PROBLEM TO SOLVE:
What you return should be the lines from the first line of the records below through the line holding "(negb (row_precondition_key row", unchanged.

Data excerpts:
********

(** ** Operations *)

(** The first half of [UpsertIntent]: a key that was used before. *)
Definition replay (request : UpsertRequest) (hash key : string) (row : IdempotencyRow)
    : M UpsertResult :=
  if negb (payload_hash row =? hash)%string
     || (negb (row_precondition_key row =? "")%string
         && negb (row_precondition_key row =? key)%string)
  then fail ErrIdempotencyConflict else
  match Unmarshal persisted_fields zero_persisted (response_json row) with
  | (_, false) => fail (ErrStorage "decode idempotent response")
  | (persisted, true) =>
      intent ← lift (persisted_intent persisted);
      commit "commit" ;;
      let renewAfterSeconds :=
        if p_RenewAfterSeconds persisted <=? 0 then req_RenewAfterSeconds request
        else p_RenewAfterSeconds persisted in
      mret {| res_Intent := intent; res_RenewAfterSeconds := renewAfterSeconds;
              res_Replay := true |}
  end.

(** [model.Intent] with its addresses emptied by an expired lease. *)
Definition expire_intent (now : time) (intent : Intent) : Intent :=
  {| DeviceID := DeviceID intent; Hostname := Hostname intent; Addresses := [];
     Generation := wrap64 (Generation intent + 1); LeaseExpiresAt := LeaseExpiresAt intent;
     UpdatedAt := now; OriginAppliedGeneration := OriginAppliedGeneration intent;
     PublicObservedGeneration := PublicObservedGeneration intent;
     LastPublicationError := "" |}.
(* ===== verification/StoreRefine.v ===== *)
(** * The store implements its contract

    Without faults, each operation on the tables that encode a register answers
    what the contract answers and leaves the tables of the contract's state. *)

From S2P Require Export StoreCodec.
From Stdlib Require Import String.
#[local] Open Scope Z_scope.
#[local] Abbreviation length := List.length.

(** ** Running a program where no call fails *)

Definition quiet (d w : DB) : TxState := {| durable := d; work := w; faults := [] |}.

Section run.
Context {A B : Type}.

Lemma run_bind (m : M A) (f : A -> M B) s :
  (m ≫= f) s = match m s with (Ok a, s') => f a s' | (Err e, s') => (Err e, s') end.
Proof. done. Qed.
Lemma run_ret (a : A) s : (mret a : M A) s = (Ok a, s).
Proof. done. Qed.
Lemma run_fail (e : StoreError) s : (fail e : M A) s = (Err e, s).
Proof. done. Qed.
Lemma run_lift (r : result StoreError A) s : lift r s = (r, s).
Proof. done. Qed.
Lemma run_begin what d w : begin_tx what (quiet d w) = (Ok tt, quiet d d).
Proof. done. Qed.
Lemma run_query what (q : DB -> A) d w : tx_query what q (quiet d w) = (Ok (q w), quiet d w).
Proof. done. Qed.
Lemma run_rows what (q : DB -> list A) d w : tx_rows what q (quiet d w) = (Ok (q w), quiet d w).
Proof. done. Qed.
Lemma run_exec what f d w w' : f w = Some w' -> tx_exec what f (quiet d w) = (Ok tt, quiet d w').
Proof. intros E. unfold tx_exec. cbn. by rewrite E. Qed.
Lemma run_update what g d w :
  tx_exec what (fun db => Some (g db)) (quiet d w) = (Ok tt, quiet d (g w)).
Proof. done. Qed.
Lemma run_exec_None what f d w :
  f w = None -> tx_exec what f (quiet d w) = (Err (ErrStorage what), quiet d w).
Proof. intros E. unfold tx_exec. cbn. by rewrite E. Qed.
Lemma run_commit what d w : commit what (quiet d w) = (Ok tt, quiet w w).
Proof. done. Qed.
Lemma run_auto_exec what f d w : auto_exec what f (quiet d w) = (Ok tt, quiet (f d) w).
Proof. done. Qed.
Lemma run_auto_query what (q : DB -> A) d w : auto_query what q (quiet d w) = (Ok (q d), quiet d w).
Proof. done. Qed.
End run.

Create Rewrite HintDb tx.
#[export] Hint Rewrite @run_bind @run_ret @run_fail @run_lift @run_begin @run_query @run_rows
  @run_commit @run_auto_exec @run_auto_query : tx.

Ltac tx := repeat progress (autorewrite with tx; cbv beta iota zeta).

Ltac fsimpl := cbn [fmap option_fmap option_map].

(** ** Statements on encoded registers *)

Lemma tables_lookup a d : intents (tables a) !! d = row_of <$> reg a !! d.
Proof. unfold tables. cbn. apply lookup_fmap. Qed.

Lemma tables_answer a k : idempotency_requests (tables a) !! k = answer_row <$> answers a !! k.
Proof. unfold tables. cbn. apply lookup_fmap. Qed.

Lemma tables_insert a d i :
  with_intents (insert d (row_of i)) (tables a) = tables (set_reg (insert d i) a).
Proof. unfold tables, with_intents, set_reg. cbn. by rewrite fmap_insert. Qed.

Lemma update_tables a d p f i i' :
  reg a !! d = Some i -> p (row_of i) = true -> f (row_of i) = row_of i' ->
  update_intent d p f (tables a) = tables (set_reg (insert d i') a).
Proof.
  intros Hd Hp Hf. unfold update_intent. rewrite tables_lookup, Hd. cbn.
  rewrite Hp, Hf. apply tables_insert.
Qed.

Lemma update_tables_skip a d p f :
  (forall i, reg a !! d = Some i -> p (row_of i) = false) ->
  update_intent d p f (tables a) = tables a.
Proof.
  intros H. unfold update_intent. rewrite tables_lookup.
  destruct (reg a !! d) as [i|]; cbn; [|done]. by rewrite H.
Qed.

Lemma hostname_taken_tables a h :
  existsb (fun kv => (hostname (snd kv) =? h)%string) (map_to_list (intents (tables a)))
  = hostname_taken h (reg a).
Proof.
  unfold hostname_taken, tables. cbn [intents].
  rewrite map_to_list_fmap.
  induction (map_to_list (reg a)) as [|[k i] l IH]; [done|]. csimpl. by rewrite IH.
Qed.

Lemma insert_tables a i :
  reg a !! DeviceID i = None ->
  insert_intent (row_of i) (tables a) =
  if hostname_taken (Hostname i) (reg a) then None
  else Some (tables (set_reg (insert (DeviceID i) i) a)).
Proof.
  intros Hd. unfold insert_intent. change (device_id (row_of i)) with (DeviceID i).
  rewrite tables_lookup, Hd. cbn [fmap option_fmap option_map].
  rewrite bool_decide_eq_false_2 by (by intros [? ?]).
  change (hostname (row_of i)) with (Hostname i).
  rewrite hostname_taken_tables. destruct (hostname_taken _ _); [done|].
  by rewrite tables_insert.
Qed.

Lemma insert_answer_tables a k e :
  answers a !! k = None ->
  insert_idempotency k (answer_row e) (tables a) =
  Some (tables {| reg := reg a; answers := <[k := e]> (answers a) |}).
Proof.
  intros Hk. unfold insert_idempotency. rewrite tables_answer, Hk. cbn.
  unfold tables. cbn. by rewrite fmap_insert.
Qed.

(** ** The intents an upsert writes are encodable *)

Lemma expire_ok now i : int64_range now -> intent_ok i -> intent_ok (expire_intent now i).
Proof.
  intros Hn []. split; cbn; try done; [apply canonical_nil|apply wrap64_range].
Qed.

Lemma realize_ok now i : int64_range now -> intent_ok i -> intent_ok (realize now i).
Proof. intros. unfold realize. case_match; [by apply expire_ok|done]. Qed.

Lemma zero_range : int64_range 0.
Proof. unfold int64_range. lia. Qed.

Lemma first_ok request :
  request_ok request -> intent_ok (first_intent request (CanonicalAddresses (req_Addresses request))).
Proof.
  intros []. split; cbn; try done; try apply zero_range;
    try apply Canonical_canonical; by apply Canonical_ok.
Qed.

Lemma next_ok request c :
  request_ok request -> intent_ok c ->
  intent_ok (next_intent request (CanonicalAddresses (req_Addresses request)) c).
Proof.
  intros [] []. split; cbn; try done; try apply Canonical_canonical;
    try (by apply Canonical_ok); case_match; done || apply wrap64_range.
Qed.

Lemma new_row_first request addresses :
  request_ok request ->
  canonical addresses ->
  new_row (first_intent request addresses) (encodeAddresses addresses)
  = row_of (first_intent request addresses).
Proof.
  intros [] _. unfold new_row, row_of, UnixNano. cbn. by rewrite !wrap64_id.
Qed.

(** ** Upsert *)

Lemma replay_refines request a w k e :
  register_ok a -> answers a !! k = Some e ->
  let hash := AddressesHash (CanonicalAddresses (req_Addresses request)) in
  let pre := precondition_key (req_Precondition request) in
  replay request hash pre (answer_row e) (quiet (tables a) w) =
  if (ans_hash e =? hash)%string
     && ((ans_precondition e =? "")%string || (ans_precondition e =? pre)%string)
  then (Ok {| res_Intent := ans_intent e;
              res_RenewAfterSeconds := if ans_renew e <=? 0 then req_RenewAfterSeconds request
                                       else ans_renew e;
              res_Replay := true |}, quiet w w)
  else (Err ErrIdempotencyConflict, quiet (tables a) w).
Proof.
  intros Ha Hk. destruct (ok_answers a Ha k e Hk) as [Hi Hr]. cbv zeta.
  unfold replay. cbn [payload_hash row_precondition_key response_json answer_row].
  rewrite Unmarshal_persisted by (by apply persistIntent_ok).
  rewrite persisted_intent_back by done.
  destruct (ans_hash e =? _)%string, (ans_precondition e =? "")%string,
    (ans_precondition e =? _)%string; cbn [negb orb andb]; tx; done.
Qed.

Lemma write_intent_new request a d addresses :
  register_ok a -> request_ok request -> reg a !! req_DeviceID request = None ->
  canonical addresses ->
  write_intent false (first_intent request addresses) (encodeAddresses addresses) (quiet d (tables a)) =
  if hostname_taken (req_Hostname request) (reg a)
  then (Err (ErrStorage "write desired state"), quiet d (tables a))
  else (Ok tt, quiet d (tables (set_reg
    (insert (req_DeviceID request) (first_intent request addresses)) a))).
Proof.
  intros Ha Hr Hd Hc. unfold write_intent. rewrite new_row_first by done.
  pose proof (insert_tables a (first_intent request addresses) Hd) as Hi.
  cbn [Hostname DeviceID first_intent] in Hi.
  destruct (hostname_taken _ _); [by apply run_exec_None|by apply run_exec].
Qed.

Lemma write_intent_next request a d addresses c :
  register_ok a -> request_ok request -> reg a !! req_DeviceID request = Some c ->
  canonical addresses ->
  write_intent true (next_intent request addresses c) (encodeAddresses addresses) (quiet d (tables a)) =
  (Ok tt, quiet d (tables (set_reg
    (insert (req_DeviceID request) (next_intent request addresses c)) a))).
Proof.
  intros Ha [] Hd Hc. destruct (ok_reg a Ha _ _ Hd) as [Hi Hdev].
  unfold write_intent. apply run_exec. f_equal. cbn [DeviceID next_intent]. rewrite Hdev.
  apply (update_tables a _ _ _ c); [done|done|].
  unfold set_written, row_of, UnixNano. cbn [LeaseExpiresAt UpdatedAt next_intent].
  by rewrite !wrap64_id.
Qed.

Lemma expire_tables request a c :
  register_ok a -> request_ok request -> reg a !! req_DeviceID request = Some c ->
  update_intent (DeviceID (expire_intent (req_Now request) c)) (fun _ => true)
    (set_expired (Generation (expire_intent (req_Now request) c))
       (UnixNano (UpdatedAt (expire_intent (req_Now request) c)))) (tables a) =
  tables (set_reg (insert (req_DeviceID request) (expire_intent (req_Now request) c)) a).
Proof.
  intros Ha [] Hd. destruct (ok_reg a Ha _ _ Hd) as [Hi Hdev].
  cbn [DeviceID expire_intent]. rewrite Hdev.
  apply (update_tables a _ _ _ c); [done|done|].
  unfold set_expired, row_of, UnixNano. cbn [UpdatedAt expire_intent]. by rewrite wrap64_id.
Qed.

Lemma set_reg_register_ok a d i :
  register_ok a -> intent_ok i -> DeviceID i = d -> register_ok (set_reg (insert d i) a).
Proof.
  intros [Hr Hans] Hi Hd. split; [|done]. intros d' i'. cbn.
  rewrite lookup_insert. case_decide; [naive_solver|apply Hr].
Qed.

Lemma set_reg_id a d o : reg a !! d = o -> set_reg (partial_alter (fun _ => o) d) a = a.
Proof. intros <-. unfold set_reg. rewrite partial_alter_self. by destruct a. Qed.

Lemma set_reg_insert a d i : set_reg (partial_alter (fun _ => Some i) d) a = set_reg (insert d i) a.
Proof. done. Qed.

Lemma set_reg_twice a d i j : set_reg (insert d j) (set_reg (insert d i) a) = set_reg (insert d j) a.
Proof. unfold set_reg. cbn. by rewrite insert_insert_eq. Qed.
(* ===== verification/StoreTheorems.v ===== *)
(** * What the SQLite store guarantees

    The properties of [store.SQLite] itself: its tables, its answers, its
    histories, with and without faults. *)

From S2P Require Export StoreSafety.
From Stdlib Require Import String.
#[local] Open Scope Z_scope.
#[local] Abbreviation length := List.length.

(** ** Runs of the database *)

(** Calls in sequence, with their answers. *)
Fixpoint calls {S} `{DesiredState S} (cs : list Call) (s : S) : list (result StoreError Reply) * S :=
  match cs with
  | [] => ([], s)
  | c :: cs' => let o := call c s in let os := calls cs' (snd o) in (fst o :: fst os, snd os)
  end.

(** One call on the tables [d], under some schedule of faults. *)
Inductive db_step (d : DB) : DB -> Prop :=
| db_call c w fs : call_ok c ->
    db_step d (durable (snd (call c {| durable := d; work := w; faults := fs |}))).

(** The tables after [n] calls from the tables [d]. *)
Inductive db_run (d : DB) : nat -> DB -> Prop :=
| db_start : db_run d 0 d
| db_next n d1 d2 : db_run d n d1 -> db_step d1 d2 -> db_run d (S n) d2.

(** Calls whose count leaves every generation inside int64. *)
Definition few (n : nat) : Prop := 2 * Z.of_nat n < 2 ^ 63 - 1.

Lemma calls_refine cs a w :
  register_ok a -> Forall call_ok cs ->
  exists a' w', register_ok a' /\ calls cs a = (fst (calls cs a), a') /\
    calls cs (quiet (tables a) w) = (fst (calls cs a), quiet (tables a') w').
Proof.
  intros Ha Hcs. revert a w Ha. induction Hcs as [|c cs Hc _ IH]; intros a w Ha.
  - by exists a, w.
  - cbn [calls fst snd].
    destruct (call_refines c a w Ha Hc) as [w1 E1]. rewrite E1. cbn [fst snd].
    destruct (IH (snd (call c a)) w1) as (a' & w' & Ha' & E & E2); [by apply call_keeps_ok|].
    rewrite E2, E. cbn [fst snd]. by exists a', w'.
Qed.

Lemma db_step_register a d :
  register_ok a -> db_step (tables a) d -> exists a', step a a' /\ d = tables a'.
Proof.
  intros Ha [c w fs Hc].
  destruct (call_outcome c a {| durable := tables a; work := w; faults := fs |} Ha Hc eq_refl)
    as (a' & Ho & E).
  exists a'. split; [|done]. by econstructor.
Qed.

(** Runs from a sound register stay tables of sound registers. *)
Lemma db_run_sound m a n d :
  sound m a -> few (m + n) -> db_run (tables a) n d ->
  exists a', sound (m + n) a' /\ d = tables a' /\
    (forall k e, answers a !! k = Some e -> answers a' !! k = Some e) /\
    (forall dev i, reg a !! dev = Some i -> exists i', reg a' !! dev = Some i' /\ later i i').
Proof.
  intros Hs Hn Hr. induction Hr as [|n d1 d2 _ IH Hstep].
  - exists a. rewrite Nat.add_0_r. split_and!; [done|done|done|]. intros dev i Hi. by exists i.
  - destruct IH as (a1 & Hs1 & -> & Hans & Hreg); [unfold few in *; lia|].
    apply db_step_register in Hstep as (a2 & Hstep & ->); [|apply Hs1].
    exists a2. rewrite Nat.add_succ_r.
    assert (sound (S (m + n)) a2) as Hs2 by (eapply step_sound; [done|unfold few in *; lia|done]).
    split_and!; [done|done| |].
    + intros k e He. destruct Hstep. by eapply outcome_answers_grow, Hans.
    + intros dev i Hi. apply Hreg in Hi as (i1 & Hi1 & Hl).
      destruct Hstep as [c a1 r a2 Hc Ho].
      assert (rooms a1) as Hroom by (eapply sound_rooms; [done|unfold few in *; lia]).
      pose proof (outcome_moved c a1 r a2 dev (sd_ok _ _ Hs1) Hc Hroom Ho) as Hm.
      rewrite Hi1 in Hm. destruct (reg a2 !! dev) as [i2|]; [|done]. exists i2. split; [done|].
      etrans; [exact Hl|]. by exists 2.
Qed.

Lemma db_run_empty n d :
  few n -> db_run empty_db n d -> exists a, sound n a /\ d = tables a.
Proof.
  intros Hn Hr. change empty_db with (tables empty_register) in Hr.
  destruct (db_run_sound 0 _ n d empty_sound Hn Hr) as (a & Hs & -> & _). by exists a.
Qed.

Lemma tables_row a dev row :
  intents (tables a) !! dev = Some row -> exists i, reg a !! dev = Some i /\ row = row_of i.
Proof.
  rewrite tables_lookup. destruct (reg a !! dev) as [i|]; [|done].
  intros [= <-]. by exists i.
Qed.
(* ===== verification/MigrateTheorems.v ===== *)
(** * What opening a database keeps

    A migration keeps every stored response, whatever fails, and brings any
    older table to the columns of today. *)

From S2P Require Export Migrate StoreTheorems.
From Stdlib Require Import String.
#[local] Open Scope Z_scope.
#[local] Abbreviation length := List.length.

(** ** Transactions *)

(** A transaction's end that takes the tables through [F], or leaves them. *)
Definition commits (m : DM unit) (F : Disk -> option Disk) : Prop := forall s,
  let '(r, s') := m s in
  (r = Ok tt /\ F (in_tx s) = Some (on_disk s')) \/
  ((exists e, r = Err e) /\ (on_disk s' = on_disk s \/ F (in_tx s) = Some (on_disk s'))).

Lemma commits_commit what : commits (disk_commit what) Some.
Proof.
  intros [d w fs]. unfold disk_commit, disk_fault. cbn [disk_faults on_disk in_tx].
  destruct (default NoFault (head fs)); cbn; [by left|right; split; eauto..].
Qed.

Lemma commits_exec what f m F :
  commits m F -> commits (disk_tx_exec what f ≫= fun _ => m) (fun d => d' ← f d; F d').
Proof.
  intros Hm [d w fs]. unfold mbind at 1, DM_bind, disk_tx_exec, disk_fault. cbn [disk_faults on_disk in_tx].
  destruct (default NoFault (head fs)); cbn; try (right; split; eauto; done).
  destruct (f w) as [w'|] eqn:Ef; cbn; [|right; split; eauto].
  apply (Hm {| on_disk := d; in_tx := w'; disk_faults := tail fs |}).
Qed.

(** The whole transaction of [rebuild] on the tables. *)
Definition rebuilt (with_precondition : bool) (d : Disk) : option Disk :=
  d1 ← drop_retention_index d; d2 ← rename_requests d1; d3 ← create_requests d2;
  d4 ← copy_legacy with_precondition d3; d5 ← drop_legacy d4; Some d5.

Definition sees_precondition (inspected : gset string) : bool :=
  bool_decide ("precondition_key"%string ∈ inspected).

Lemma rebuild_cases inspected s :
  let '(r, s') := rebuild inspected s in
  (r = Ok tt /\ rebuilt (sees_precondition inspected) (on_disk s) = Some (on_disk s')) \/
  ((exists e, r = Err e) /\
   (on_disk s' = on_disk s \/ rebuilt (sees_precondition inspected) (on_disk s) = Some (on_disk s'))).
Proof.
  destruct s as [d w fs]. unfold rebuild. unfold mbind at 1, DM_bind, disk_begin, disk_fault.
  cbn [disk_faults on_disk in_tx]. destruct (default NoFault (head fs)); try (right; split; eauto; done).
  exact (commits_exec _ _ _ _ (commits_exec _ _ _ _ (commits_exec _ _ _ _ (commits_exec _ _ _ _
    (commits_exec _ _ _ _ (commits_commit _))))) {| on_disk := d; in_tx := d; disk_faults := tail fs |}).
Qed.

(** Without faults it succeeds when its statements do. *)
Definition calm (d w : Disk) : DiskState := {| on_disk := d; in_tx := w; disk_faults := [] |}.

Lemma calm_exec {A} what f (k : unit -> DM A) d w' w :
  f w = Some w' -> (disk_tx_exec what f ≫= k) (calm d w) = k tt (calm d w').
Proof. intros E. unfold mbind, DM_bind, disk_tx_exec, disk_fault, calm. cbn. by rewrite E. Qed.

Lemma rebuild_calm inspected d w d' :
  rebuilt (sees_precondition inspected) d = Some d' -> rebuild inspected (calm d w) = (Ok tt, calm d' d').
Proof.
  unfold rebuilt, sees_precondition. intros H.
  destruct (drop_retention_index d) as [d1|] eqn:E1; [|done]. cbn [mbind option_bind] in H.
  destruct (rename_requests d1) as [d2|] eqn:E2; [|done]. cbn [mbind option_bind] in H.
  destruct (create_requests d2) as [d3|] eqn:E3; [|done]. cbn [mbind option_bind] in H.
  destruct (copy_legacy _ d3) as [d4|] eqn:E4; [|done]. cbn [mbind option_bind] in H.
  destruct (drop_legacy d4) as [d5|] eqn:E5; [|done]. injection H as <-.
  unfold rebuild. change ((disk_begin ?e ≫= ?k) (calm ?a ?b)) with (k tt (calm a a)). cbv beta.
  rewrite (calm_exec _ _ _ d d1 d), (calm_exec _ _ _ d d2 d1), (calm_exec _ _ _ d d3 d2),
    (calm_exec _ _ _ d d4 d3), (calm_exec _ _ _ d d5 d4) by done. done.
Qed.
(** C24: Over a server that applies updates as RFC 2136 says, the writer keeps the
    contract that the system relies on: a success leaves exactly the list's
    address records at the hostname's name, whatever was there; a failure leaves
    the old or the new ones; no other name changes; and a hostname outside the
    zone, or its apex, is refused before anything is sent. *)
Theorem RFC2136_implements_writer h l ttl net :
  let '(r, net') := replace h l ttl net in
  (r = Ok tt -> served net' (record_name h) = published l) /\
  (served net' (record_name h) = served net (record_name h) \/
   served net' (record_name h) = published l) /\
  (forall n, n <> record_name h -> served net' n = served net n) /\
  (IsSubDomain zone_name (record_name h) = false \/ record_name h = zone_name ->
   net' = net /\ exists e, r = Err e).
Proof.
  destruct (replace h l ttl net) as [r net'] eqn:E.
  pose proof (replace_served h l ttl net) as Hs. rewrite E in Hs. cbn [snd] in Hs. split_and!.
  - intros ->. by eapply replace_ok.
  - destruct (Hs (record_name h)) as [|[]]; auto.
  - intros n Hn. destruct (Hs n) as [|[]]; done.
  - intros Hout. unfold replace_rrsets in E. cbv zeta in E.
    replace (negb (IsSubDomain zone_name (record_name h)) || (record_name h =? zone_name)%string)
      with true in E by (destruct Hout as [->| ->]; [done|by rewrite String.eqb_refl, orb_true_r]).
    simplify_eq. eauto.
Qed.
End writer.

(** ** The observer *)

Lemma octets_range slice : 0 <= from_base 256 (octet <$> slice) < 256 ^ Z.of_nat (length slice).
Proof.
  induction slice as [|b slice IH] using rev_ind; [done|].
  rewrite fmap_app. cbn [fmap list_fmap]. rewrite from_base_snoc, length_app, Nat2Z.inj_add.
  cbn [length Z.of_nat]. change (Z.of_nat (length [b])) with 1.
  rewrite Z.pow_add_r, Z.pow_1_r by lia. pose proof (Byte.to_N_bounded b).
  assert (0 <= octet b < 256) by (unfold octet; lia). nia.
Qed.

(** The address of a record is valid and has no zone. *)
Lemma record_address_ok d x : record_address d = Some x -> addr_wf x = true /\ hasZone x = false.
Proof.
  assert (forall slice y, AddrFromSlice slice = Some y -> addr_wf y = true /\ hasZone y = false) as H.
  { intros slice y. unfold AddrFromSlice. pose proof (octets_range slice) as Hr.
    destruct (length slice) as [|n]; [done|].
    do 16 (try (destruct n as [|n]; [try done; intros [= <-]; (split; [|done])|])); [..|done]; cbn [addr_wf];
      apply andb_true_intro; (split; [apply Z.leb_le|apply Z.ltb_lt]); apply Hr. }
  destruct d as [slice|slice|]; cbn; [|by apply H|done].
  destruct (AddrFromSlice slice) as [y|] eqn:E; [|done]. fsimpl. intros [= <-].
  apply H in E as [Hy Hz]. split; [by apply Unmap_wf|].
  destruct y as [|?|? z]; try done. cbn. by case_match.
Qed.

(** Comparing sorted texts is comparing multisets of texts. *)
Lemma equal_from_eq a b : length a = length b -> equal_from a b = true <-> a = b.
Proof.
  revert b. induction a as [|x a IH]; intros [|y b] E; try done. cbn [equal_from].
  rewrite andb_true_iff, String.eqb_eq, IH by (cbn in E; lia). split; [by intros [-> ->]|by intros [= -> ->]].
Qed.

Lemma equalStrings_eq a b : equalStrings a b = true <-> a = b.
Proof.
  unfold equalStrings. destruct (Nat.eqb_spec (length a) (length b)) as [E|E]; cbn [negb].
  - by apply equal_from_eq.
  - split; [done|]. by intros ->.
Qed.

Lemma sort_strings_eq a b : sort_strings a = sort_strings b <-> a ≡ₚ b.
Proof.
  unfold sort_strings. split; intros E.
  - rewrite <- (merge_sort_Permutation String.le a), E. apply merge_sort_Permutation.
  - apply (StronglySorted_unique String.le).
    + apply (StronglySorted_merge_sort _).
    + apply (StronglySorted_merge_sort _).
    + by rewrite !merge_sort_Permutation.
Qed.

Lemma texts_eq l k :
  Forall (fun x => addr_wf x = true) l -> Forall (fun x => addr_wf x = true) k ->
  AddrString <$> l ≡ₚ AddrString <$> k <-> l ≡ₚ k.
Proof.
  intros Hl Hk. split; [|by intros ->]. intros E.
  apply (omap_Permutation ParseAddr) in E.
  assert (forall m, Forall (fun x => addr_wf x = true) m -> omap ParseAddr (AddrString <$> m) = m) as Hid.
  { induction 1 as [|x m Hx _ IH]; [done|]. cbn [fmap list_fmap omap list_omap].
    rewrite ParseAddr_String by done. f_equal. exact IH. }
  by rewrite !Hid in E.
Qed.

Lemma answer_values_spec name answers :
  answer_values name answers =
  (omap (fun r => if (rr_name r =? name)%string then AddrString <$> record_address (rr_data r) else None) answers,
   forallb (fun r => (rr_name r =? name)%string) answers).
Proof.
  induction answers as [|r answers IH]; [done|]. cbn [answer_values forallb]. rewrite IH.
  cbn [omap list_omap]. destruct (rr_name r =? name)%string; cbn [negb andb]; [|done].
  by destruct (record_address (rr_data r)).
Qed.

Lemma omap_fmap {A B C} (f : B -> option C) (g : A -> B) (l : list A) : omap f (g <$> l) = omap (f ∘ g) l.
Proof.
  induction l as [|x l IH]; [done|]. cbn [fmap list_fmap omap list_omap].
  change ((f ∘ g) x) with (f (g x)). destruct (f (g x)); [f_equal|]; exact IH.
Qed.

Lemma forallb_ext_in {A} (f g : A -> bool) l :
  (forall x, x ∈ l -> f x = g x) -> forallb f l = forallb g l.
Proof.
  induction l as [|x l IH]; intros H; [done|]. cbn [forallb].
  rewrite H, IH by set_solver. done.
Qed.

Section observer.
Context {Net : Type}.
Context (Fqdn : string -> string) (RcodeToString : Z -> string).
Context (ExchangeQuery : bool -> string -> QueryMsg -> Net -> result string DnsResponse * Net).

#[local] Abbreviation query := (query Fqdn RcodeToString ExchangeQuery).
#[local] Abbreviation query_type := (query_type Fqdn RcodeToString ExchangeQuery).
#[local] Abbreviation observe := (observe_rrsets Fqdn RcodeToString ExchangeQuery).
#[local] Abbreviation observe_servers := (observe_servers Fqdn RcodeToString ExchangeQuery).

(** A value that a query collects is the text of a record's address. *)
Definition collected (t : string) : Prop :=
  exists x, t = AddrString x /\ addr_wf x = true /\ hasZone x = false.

********

THE COMPLETED TASK:
(** ** Operations *)

(** The first half of [UpsertIntent]: a key that was used before. *)
Definition replay (request : UpsertRequest) (hash key : string) (row : IdempotencyRow)
    : M UpsertResult :=
  if negb (payload_hash row =? hash)%string
     || (negb (row_precondition_key row =? "")%string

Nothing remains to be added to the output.